*What you are asked to do*: Please report how many lines in the data below contain "requests". Nothing besides the number should be written.

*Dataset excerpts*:

Lemma take_of_skip_yields_a_window_witness :
  exists fuel', forall k,
    toArray (fuel' + k)
      (take 2 (skip 1 (fromArray [VNum 1; VNum 2; VNum 3; VNum 4])))
    = Some [VNum 2; VNum 3].
Proof.
  refine (take_of_skip_yields_a_window 1 2
            (fromArray [VNum 1; VNum 2; VNum 3; VNum 4]) 5
            [VNum 1; VNum 2; VNum 3; VNum 4] _ _ _); [lia|lia|reflexivity].
Defined.

(** A mock function called with [xs] has [xs] appended to its calls. *)
Lemma fold_spy {A} (xs calls : list A) :
  fold_left (fun w v => spy v w) xs calls = calls ++ xs.
Proof.
  revert calls. induction xs as [|x xs IH]; intros calls; simpl.
  - by rewrite app_nil_r.
  - rewrite IH. unfold spy. by rewrite <- app_assoc.
Qed.

Section TerminalFacts.
Context {A : Type}.
Variable iter : Generator A.

Lemma reduce_loop_Drains {St} (fn : St -> A -> St) u xs u' :
  Drains iter u xs u' ->
  exists fuel, forall k state,
    reduce_loop iter fn (fuel + k) u state = Some (fold_left fn xs state).
Proof.
  induction 1 as [u u1 xs u2 E _ [n IH]|u v u1 xs u2 E _ [n IH]|u u1 E].
  - exists (S n). intros k state. simpl. rewrite E. apply IH.
  - exists (S n). intros k state. simpl. rewrite E. apply IH.
  - exists 1%nat. intros k state. simpl. by rewrite E.
Qed.

Lemma forEach_loop_Drains {W} (fn : A -> W -> W) u xs u' :
  Drains iter u xs u' ->
  exists fuel, forall k w,
    forEach_loop iter fn (fuel + k) u w
    = Some (fold_left (fun w v => fn v w) xs w).
Proof.
  induction 1 as [u u1 xs u2 E _ [n IH]|u v u1 xs u2 E _ [n IH]|u u1 E].
  - exists (S n). intros k w. simpl. rewrite E. apply IH.
  - exists (S n). intros k w. simpl. rewrite E. apply IH.
  - exists 1%nat. intros k w. simpl. by rewrite E.
Qed.

Lemma tap_Drains {W} (fn : A -> W -> W) (w0 : W) u xs u' :
  Drains iter u xs u' ->
  forall w,
  exists f',
    Drains (tap fn iter w0) (mkTap AtHead u w) xs f'
    /\ tap_world f' = fold_left (fun w v => fn v w) xs w.
Proof.
  induction 1 as [u u1 xs u2 E _ IH|u v u1 xs u2 E _ IH|u u1 E]; intros w.
  - destruct (IH w) as (f' & HD & Hw). exists f'. split; [|exact Hw].
    eapply Drains_tau; [loop_step E|]. exact HD.
  - destruct (IH (fn v w)) as (f' & HD & Hw). exists f'. split; [|exact Hw].
    eapply Drains_yield; [loop_step E|].
    eapply Drains_tau; [loop_unfold; reflexivity|]. exact HD.
  - eexists. split; [apply Drains_return; loop_step E|reflexivity].
Qed.

End TerminalFacts.

(** X9. Over an upstream that yields [xs] and ends, [reduce(fn, start)]
    resolves to the left fold of [fn] over [xs] from [start]:
    [fn(...fn(fn(start, x1), x2)..., xn)]; to [start] itself when the
    upstream yields nothing. *)
Theorem reduce_folds_from_the_left {A St} (fn : St -> A -> St) (start_ : St)
    (iter : Generator A) (fuel : nat) (xs : list A) :
  toArray fuel iter = Some xs ->
  exists fuel', forall k,
    reduce fn start_ (fuel' + k) iter = Some (fold_left fn xs start_).
Proof.
  intros Hx. destruct (toArray_Some_run _ _ _ Hx) as [u' Hrun].
  apply toArray_run_Drains in Hrun.
  destruct (reduce_loop_Drains iter fn _ _ _ Hrun) as [fuel' Hf].
  exists fuel'. intros k. apply Hf.
Qed.

Lemma reduce_folds_from_the_left_witness :
  exists fuel', forall k,
    reduce js_add (VNum 0) (fuel' + k) (fromArray [VNum 1; VNum 2; VNum 3])
    = Some (VNum 6).
Proof.
  refine (reduce_folds_from_the_left js_add (VNum 0)
            (fromArray [VNum 1; VNum 2; VNum 3]) 4
            [VNum 1; VNum 2; VNum 3] _).
  reflexivity.
Defined.
Lemma create_tool_stores_allowed_values_witness :
  exists tool w',
    create_tool Tool_create sample_shape_file sample_properties "endmill"
      (start ["T1"; ""; "Carbide"; ""; "gold"; "TiN"]) = (inr tool, w') /\
    params tool !! "Material" = Some "Carbide" /\
    params tool !! "Coating" = Some "TiN" /\
    exists file props vals tool0,
      sample_shape_file "endmill" = inr file /\
      sample_properties file = inr props /\
      Forall2 accepted props vals /\
      tool = assign (combine props vals) tool0.
Proof.
  eexists _, _.
  split; [vm_compute; reflexivity |].
  split; [reflexivity |]. split; [reflexivity |].
  edestruct (create_tool_stores_allowed_values Tool_create sample_shape_file
               sample_properties "endmill"
               (start ["T1"; ""; "Carbide"; ""; "gold"; "TiN"]))
    as (file & props & vals & tool0 & Hf & Hp & Hall & Heq & _).
  { vm_compute. reflexivity. }
  exists file, props, vals, tool0.
  split; [exact Hf |]. split; [exact Hp |]. split; [exact Hall | exact Heq].
Defined.

End CreateToolClaims.

(** ** The dispatch *)

Section MainClaims.
Import py tooldb tooldb_manager.



(** The scenario evaluated: [create library] on the sample package. *)
Example create_library_on_sample :
  main sample_package (create_library_args "freecad" "tools") (start [])
  = (inl (SystemExit 2),
     {| stdin := []; stdout := [];
        stderr := [usage sample_package;
                   "tooldb-manager.py: error: sorry, not yet implemented"
                     ++ newline];
        store_log := [LoadedDB {| ser_format := "freecad";
                                  ser_name := "tools" |}] |}).
Proof. reflexivity. Qed.

End MainClaims.
(* ===== verification/_CoqProject ===== *)
-Q . S2P
Prelude.v
Async.v
JsNumber.v
Proto.v
Services.v
Access.v
RateLimit.v
Sessions.v
AdminFormat.v
Toast.v
Toaster.v
Containers.v
Mirror.v
Broker.v
ContainerServer.v
ContainerActions.v
ContainerStack.v
Json.v
Auth.v
Router.v
Polling.v
Status.v
Logger.v
Syncer.v
LogPipeline.v
AuditLogs.v
AdminResources.v
AdminTables.v
Dialog.v
Modal.v
Administration.v
SignIn.v
Forms.v
Layout.v
AdministrationPage.v
Settings.v
SettingsServer.v
AuditServer.v
SystemLogs.v
LogServer.v
LogsDrawer.v
Dashboard.v
ContainersPage.v
Permissions.v
Lemma toSorted_sorted (l : list A) :
  (forall x y, le x y = true \/ le y x = true) ->
  (forall x y z, le x y = true -> le y z = true -> le x z = true) ->
  StronglySorted (fun x y => le x y = true) (toSorted l).
Proof.
  intros Ht Hr. induction l as [|x l IH]; [constructor|]. cbn [toSorted foldr]. fold (toSorted l). revert IH. generalize (toSorted l). clear l. intros l IH.
  induction IH as [|y l' Hl IH Hy]; cbn; [by repeat constructor|].
  destruct (le x y) eqn:E.
  - constructor; [by constructor|]. constructor; [done|].
    eapply Forall_impl'; [|exact Hy]. eauto.
  - constructor; [done|]. rewrite insert_sorted_perm. constructor; [|done].
    destruct (Ht x y); congruence.
Qed.

(** Elements that compare equal keep their order. *)
Lemma toSorted_stable (P : A -> Prop) `{!forall x, Decision (P x)} (l : list A) :
  (forall x y, P x -> P y -> le x y = true) -> filter P (toSorted l) = filter P l.
Proof.
  intros HP. assert (forall x l, filter P (insert_sorted x l) = filter P (x :: l)) as Hins.
  { intros x l'. induction l' as [|y l' IH]; [done|]. cbn [insert_sorted]. destruct (le x y) eqn:E; [done|].
    rewrite filter_cons, IH, !filter_cons. repeat case_decide; try done.
    rewrite HP in E by done. done. }
  induction l as [|x l IH]; [done|]. cbn [toSorted foldr]. rewrite Hins, !filter_cons. fold (toSorted l).
  by rewrite IH.
Qed.
End Sort.

(** ** Tactics of the development *)

(** Case analysis on every [match] and [if] of the goal, closing what computes. *)
Ltac js_case :=
  repeat (case_match || case_decide); simplify_eq/=; try done.

(** Boolean tests turned into propositions. *)
Ltac js_bool :=
  repeat match goal with
  | H : (_ && _) = true |- _ => apply andb_true_iff in H; destruct H
  | H : (_ || _) = false |- _ => apply orb_false_iff in H; destruct H
  | H : negb _ = true |- _ => apply negb_true_iff in H
  | H : negb _ = false |- _ => apply negb_false_iff in H
  | H : (_ =? _)%Z = true |- _ => apply Z.eqb_eq in H
  | H : (_ =? _)%Z = false |- _ => apply Z.eqb_neq in H
  | H : (_ <? _)%Z = true |- _ => apply Z.ltb_lt in H
  | H : (_ <? _)%Z = false |- _ => apply Z.ltb_ge in H
  | H : (_ <=? _)%Z = true |- _ => apply Z.leb_le in H
  | H : (_ <=? _)%Z = false |- _ => apply Z.leb_gt in H
  | H : String.eqb _ _ = true |- _ => apply String.eqb_eq in H
  | H : String.eqb _ _ = false |- _ => apply String.eqb_neq in H
  | H : truthy _ = false |- _ => apply truthy_false in H
  | H : truthy _ = true |- _ => apply truthy_true in H
  end.
(* ===== verification/Async.v ===== *)
(** Asynchronous handlers: the effects an [async] function of the client
    performs between two points where it yields to the event loop.

    A handler is a tree of synchronous statements ([Modify], [Read]) and of
    awaited requests ([Await]); [throw], [try]/[catch] and [finally] are
    operations on trees.  [exec] runs a handler from one yield to the next, so
    a theorem about [exec (k answer) s'] speaks of every state [s'] the other
    handlers may have left behind while the request was in flight. *)
From S2P Require Import Prelude.

(** ** Thrown values *)

(** A value caught by [catch (err)].  [ConnectError] extends [Error]; its
    [message] and [rawMessage] are set by the RPC library. *)
Inductive thrown : Type :=
| ConnectErr (code : Z) (rawMessage message : string)
| JsError (message : string)
| OtherThrown (printed : string).

(** [Code.Unauthenticated] of the Connect protocol. *)
Definition Unauthenticated : Z := 16.

(** [err instanceof Error ? err.message : String(err)] *)
Definition errText (e : thrown) : string :=
  match e with
  | ConnectErr _ _ m => m
  | JsError m => m
  | OtherThrown s => s
  end.

(** [err instanceof Error ? err.message : fallback] *)
Definition errTextOr (fallback : string) (e : thrown) : string :=
  match e with
  | ConnectErr _ _ m => m
  | JsError m => m
  | OtherThrown _ => fallback
  end.

Section Async.
(** [S] is the state the handlers share, [Req] the requests they await and
    [Resp r] what a resolved request [r] returns. *)
Context {S : Type} {Req : Type} {Resp : Req -> Type}.

Inductive async (A : Type) : Type :=
| Ret (a : A)
| Throw (e : thrown)
| Modify (f : S -> S) (k : async A)
| Read (k : S -> async A)
| Await (r : Req) (k : Resp r + thrown -> async A).
#[global] Arguments Ret {A} a.
#[global] Arguments Throw {A} e.
#[global] Arguments Modify {A} f k.
#[global] Arguments Read {A} k.
#[global] Arguments Await {A} r k.

Fixpoint bind {A B} (m : async A) (f : A -> async B) : async B :=
  match m with
  | Ret a => f a
  | Throw e => Throw e
  | Modify g k => Modify g (bind k f)
  | Read k => Read (fun s => bind (k s) f)
  | Await r k => Await r (fun o => bind (k o) f)
  end.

*Response area*: 2